The Soup of Experience

What does being alive feel like? To me it feels like a reference point in space, a center around which experience happens. From the moment I open my eyes in the morning and all through the day this reference point is there, like a window onto the world, made up of sights, sounds, smells, tastes, textures, thoughts and sensations.

This POV may be inside a room, but I walk a few steps, and it’s outside that room. No matter where it is, I always experience it from here, at the center of experience. I can’t throw my POV over there to the other side of the room although I can imagine that perspective. My POV always feels localized in the vicinity of this body/mind and appears to travel around with it.

In addition to this feeling of being a mobile POV receiving constant sensory information from “outside” my POV, a mental commentary is appearing, both about the present sensory information and past information which I contrast and compare with the present. I’m also receiving mental commentary about subjects entirely unrelated to this sensory input, thoughts which pop up out of nowhere, some of it conscious and some unconscious. 

Sensation arises, feeling comfortable or uncomfortable, some of it related to my environment, some not. I may not have the thought, “it is cold,” but the feeling of cold makes me want to put on a sweater. Unconsciously spurred by the memory of the warmth of sweaters? I don’t know, it seems to be more of an automatic response.

These sights and smells and thoughts and feelings traveling around in a localized POV gives rise to the belief that this soup of experience is something more than it is.
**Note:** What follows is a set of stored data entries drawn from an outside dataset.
(** X24. Clicks in mode [multiple], on a masonry that dispatches change
    events and whose recorded selection is the current one.  A click on
    an item of the collection toggles that item and no other: afterwards
    the item is selected exactly when it was not before, and every other
    element is selected exactly when it was.  Each click dispatches one
    change event whose two fields are the selection before and after, as
    arrays, and leaves the masonry in the state described. *)
Theorem click_in_multiple_mode (x : nat) (s : t) :
  selectionMode s = MULTIPLE →
  NoDup (children (tree s)) →
  _preventTriggeringEvents s = false →
  _oldSelection s = selectedItems s →
  x ∈ children (tree s) →
  matches (tree s) (SelectableCollection._allItemsSelector items) x = true →
  let s' := _onItemClick x s in
  (x ∈ selectedItems s' ↔ x ∉ selectedItems s)
  ∧ (∀ y, y ≠ x → y ∈ selectedItems s' ↔ y ∈ selectedItems s)
  ∧ triggered s'
    = triggered s ++ [change (Items (selectedItems s)) (Items (selectedItems s'))]
  ∧ _oldSelection s' = selectedItems s'
  ∧ _preventTriggeringEvents s' = false.
Proof.
  intros Hmode Hnd Hprev Hold Hin Hitem s'.
  set (s0 := toggle_selected x s).
  assert (Hs' : s' = _triggerChangeEvent s0).
  { unfold s', _onItemClick. rewrite Hmode.
    unfold toggle, _onItemSelectedChanged, _validateSelection, normalize_selection.
    fold s0. by replace (selectionMode s0) with MULTIPLE. }
  assert (Hx : x ∈ selectedItems s0 ↔ x ∉ selectedItems s).
  { unfold s0, toggle_selected.
    destruct (hasAttribute (tree s) x "selected") eqn:Hon.
    - rewrite (selectedItems_eq (with_tree _ _)). fields.
      rewrite selectedItems_removeAttribute, <- selectedItems_eq.
      rewrite list_elem_of_filter. split; [by intros [? _]|].
      intros Hn. exfalso. apply Hn. rewrite selectedItems_eq.
      apply list_elem_of_filter. split; [|done]. by apply matches_item_selected.
    - rewrite (selectedItems_eq (with_tree _ _)). fields.
      rewrite selectedItems_setAttribute by done.
      rewrite list_elem_of_filter. split; [|intros _; split; [by left|done]].
      intros _ Hsel. rewrite selectedItems_eq in Hsel.
      apply list_elem_of_filter in Hsel as [Hsel _].
      apply matches_selected in Hsel. congruence. }
  assert (Hy : ∀ y, y ≠ x → y ∈ selectedItems s0 ↔ y ∈ selectedItems s).
  { intros y Hne. unfold s0, toggle_selected.
    destruct (hasAttribute (tree s) x "selected") eqn:Hon.
    - rewrite (selectedItems_eq (with_tree _ _)). fields.
      rewrite selectedItems_removeAttribute, <- selectedItems_eq.
      rewrite list_elem_of_filter. tauto.
    - rewrite (selectedItems_eq (with_tree _ _)). fields.
      rewrite selectedItems_setAttribute by done.
      rewrite selectedItems_eq. unfold querySelectorAll.
      rewrite !list_elem_of_filter. tauto. }
  assert (Hdiff : _arraysAreDifferent (selectedItems s0) (selectedItems s) = true).
  { apply not_false_is_true. intros Hf.
    apply arraysAreDifferent_false in Hf; [|by apply NoDup_selectedItems].
    destruct (decide (x ∈ selectedItems s)) as [Hi|Hi].
    - apply (proj1 Hx); [|done]. by rewrite Hf.
    - apply Hi. rewrite <- Hf. by apply Hx. }
  assert (Hsel' : selectedItems (_triggerChangeEvent s0) = selectedItems s0).
  { by rewrite !selectedItems_eq, trigger_tree. }
  rewrite Hs', Hsel'. split_and!; [done..| | |].
  - unfold _triggerChangeEvent.
    replace (_preventTriggeringEvents s0) with false by (by rewrite <- Hprev).
    replace (_oldSelection s0) with (selectedItems s) by (by rewrite <- Hold).
    rewrite Hdiff. cbn [negb andb]. fields.
    by replace (selectionMode s0) with MULTIPLE.
  - unfold _triggerChangeEvent.
    replace (_preventTriggeringEvents s0) with false by (by rewrite <- Hprev).
    replace (_oldSelection s0) with (selectedItems s) by (by rewrite <- Hold).
    rewrite Hdiff. cbn [negb andb]. by fields.
  - by rewrite trigger_prevent.
Qed.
It’s as if this experience is contained by an independent some-thing that is separate from all of its ingredients and the environment it inhabits.

There is no question that the soup is being experienced. That much is clear. But experienced by what I have no way of knowing. I assume it’s me, but where is this me? I’ve looked, I’ve really, really looked, and it’s unfindable. But here’s the odd thing—even though it’s unfindable, another assumption rises up that this sense of me came before experience and also owns it. The soup is now my soup, my thoughts, my feelings. I am the one who sees, who hears, who tastes, who smells, who touches, who thinks. Experience is no longer just happening, it is happening to a me.

At this point, Buddha says, “Slow down there, buddy, those are two pretty major assumptions that you might want to take a look at. If you’re saying that you can’t find a Me in there somewhere, what are the consequences of that? Think it through.”

One consequence is that if there is no me, it calls into question the whole idea of volition and choice. Decisions and choices are happening, but if there is no me doing it, then these seeming options to move in this or that direction are… what? Movements in an impossibly vast living fabric that is beyond my comprehension? Does an ant decide to go left or right, or does it just go, prompted by an endless chain of previous causes? If so, then these choiceless choices make outcomes inconsequential and entirely without value, neutering any reason for attachment to pleasure or pain. Pleasure and pain do not go away, but being happy or unhappy are no longer fused to either outcome. 

If someone I interact with wants something their way, this is also a choiceless choice seeming to come from a non-existent them, so instead of angrily fighting for my way, I can sit back and observe the dance playing out. Winning or losing are of equal value for there is no me that benefits or loses. Instead of being ruled by my desire for pleasure, fame, gain, and praise while wanting to avoid pain, obscurity, loss and blame, I am free to experience peace while fully appreciating the richness of the endless unfolding. It truly is like watching a movie, where I can enjoy and even become absorbed in the drama of conflict while knowing it is only the play of the Universal Mind.

Choicelessness puts a fascinating twist on doing practice, for practice implies that there is a me who seeks to benefit from meditation or other religious rituals and therefore chooses to practice. Spiritual evolution in fact does appear to occur as a result of practice, but they occur—or not—to no one, making practice something that unfolds in its own time, and not something that can be forced. 

My root teacher’s approach with me was never to say that I should do this or that practice. Instead, he simply acted as a beacon, broadcasting an intangible signal of unconditional love, wisdom and peace that I was irresistibly drawn to. His teaching took the form of cooking or playing games together, taking walks, chatting about the wildlife near his house or even watching Kung Fu movies together, all the while basking in some kind of crazy magnetic field that surrounded him, abiding in the reality of the emptiness of him, me, others, and all phenomena. Then, somehow, some way, it rubs off on you and you don’t have any input on the speed at which it happens. One day it just happens.

I was cooking with him one time, and I took a pot of leftover rice out of the fridge to add to a meal. It had hardened into a cold, solid clump so I began to go at it with a knife to break it up. He stopped me and said to just add a bit of water, cover it and put it over a low flame and the rice grains will relax and separate on their own without any effort on my part. Then he said, when the causes are there, the effect will always happen, and even if you say, “please don’t happen,” you won’t be able to stop it.